## WORKING DATA

(** * JairoJobs query engine: search, filter, pagination and detail lookup

    A shallow embedding of the two revisions of [JobsService.js] found in
    the repository:

    - [src/services/JobsService.js] (module [JobsService] below): jobs carry
      their company as a plain string and [searchAndListJobs] always
      resolves;
    - the revision stored after the planning notes in
      [src/migrations/005_add_companies_foreign_key.sql], lines 688-844
      (module [JobsServiceRev] below): jobs carry a company object, and
      [searchAndListJobs] rejects with a 404 on an empty result and on a
      page past the last one.

    Both revisions share, word for word, the filter chain and the pagination
    arithmetic; these are embedded once, in [Section Engine], under the names
    of the source's local constants.

    Conventions of the embedding.
    - JavaScript numbers are integers ([Z]); the quotient [total / limit] is
      the only place where a non-integer, [Infinity] or [NaN] can appear, and
      [Math.ceil] of it is given by [ceilDiv] with the two non-finite
      results kept apart.  Negative zero is identified with zero.
    - Strings are [string]; [toLowerCase] maps the letters A-Z to a-z and
      leaves every other character alone.
    - Reading a data file is the only effect; it is threaded through a small
      state monad over the three data files so that "nothing is written" is
      a statement about the final state.  Console output is not modelled.
    - The outer [catch (e)] of both operations is unreachable on records
      that carry the fields they are declared with, and is not modelled. *)

From Stdlib Require Import ZArith List String Ascii Bool Lia.
Import ListNotations.

Local Open Scope Z_scope.

(** ** JavaScript values *)

(** An optional string parameter ([q], [location]): omitted, [null], or a
    string. *)
Inductive Param : Type :=
| undefined
| null
| str (s : string).

(** Truthiness, as tested by [if (q)]: only a non-empty string passes. *)
Definition truthy (v : Param) : bool :=
  match v with
  | str EmptyString => false
  | str (String _ _) => true
  | undefined | null => false
  end.

(** The result of [Math.ceil(total / limit)]. *)
Inductive Number : Type :=
| Int (z : Z)
| Infinity
| NaN.

(** [a > b] on numbers: any comparison with [NaN] is false. *)
Definition gt (a b : Number) : bool :=
  match a, b with
  | Int x, Int y => y <? x
  | Infinity, Int _ => true
  | _, _ => false
  end.

(** [Math.ceil(a / b)] for an array length [a] (so [0 <= a]) and an
    integer [b]. *)
Definition ceilDiv (a b : Z) : Number :=
  if b =? 0 then (if a =? 0 then NaN else Infinity)
  else Int (- ((- a) / b)).

(** ** Strings *)

Definition lowerChar (c : ascii) : ascii :=
  let n := nat_of_ascii c in
  if (Nat.leb 65 n && Nat.leb n 90)%bool then ascii_of_nat (n + 32) else c.

(** [String.prototype.toLowerCase]. *)
Fixpoint toLowerCase (s : string) : string :=
  match s with
  | EmptyString => EmptyString
  | String c s' => String (lowerChar c) (toLowerCase s')
  end.

(** [t] is a prefix of [s] ([s.startsWith(t)]). *)
Fixpoint startsWith (s t : string) : bool :=
  match t, s with
  | EmptyString, _ => true
  | String _ _, EmptyString => false
  | String b t', String a s' => (Ascii.eqb a b && startsWith s' t')%bool
  end.

(** [String.prototype.includes]: [t] occurs in [s] at some position. *)
Fixpoint includes (s t : string) : bool :=
  (startsWith s t ||
   match s with
   | EmptyString => false
   | String _ s' => includes s' t
   end)%bool.

(** The declarative reading of "[t] is a substring of [s]". *)
Definition Substring (t s : string) : Prop :=
  exists pre post : string, s = (pre ++ t ++ post)%string.

(** ** Arrays *)

(** The clamping of a relative index by [Array.prototype.slice]: a negative
    index counts from the end, and both are clamped to [0 .. len]. *)
Definition relativeIndex (len i : Z) : Z :=
  if i <? 0 then Z.max (len + i) 0 else Z.min i len.

(** [Array.prototype.slice(start, end)]. *)
Definition slice {A : Type} (l : list A) (start end_ : Z) : list A :=
  let len := Z.of_nat (List.length l) in
  let k := relativeIndex len start in
  let final := relativeIndex len end_ in
  firstn (Z.to_nat (final - k)) (skipn (Z.to_nat k) l).

(** [l1] is [l2] with some elements left out, the others in their order. *)
Inductive Subseq {A : Type} : list A -> list A -> Prop :=
| Subseq_nil : Subseq [] []
| Subseq_skip : forall x l1 l2, Subseq l1 l2 -> Subseq l1 (x :: l2)
| Subseq_keep : forall x l1 l2, Subseq l1 l2 -> Subseq (x :: l1) (x :: l2).

(** ** Records

    The data files are not part of the sources; the record shapes follow
    the field accesses of the code and the data model of the
    specification. *)

Inductive JobType : Type := full_time | part_time | contract | internship.
Inductive RemoteOption : Type := on_site | hybrid | remote.
Inductive ExperienceLevel : Type := entry | mid | senior.

Module Company.
(** Modelled from the spec: the embedded company of a job (section 3). *)
Record t : Type := {
  id : string;
  name : string;
  logo : option string;
  verified : bool
}.
End Company.

Module Salary.
(** Modelled from the spec: the salary block of a job detail (section 3). *)
Record t : Type := {
  min : Z;
  max : Z;
  currency : string;
  period : string
}.
End Salary.

Module Job.
(** Modelled from the spec: a job summary (section 3).  [C] is the shape of
    the [company] field: a string in [src/services/JobsService.js], a
    [Company.t] in the other revision. *)
Record t (C : Type) : Type := {
  id : string;
  title : string;
  company : C;
  location : string;
  type : JobType;
  remoteOption : RemoteOption;
  postedAt : string
}.
Arguments id {C} _.
Arguments title {C} _.
Arguments company {C} _.
Arguments location {C} _.
Arguments type {C} _.
Arguments remoteOption {C} _.
Arguments postedAt {C} _.
End Job.

Module Detail.
(** Modelled from the spec: a job detail (section 3). *)
Record t (C : Type) : Type := {
  id : string;
  title : string;
  company : C;
  location : string;
  type : JobType;
  remoteOption : RemoteOption;
  postedAt : string;
  experienceLevel : ExperienceLevel;
  salary : option Salary.t;
  description : string;
  requirements : list string;
  responsibilities : list string;
  benefits : list string;
  tags : list string;
  applicationDeadline : option string;
  applicants : Z;
  featured : bool;
  active : bool
}.
Arguments id {C} _.
End Detail.

Module Pagination.
(** The object literal [{ total, page, limit, totalPages }]. *)
Record t : Type := {
  total : Z;
  page : Z;
  limit : Z;
  totalPages : Number
}.
End Pagination.

Module Payload.
(** The object literal [{ jobs: paginatedJobs, pagination }]. *)
Record t (J : Type) : Type := {
  jobs : list J;
  pagination : Pagination.t
}.
Arguments jobs {J} _.
Arguments pagination {J} _.
End Payload.

(** ** Responses and promises *)

(** The first argument of [Service.rejectResponse]: a bare message in
    [src/services/JobsService.js], an object [{ message, code }] or
    [{ message }] in the other revision. *)
Inductive ErrorBody : Type :=
| ErrorText (message : string)
| ErrorObject (message : string) (code : option Z).

Definition message (e : ErrorBody) : string :=
  match e with
  | ErrorText m => m
  | ErrorObject m _ => m
  end.

(** Modelled from the spec: [Service.successResponse] and
    [Service.rejectResponse]; [./Service] is not among the sources, so the
    two helpers only record the arguments they are called with (section 6:
    a payload on success, an error object with a status on failure). *)
Inductive Response (P : Type) : Type :=
| successResponse (payload : P)
| rejectResponse (error : ErrorBody) (code : Z).
Arguments successResponse {P} _.
Arguments rejectResponse {P} _ _.

(** How the promise returned by an operation settles. *)
Inductive Settled (P : Type) : Type :=
| resolve (r : Response P)
| reject (r : Response P).
Arguments resolve {P} _.
Arguments reject {P} _.

(** A NotFound outcome carrying message [m]: the promise is rejected with
    status 404 and an error whose message is [m]. *)
Definition NotFound {P : Type} (m : string) (s : Settled P) : Prop :=
  exists e, s = reject (rejectResponse e 404) /\ message e = m.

## YOUR GOAL
Output, from the data above, the lines from the line with "Inductive Param : Type" to the line with "integer [b]. *)" exactly as they stand, both ends included and nothing else.

## TASK SOLUTION
Inductive Param : Type :=
| undefined
| null
| str (s : string).

(** Truthiness, as tested by [if (q)]: only a non-empty string passes. *)
Definition truthy (v : Param) : bool :=
  match v with
  | str EmptyString => false
  | str (String _ _) => true
  | undefined | null => false
  end.

(** The result of [Math.ceil(total / limit)]. *)
Inductive Number : Type :=
| Int (z : Z)
| Infinity
| NaN.

(** [a > b] on numbers: any comparison with [NaN] is false. *)
Definition gt (a b : Number) : bool :=
  match a, b with
  | Int x, Int y => y <? x
  | Infinity, Int _ => true
  | _, _ => false
  end.

(** [Math.ceil(a / b)] for an array length [a] (so [0 <= a]) and an
    integer [b]. *)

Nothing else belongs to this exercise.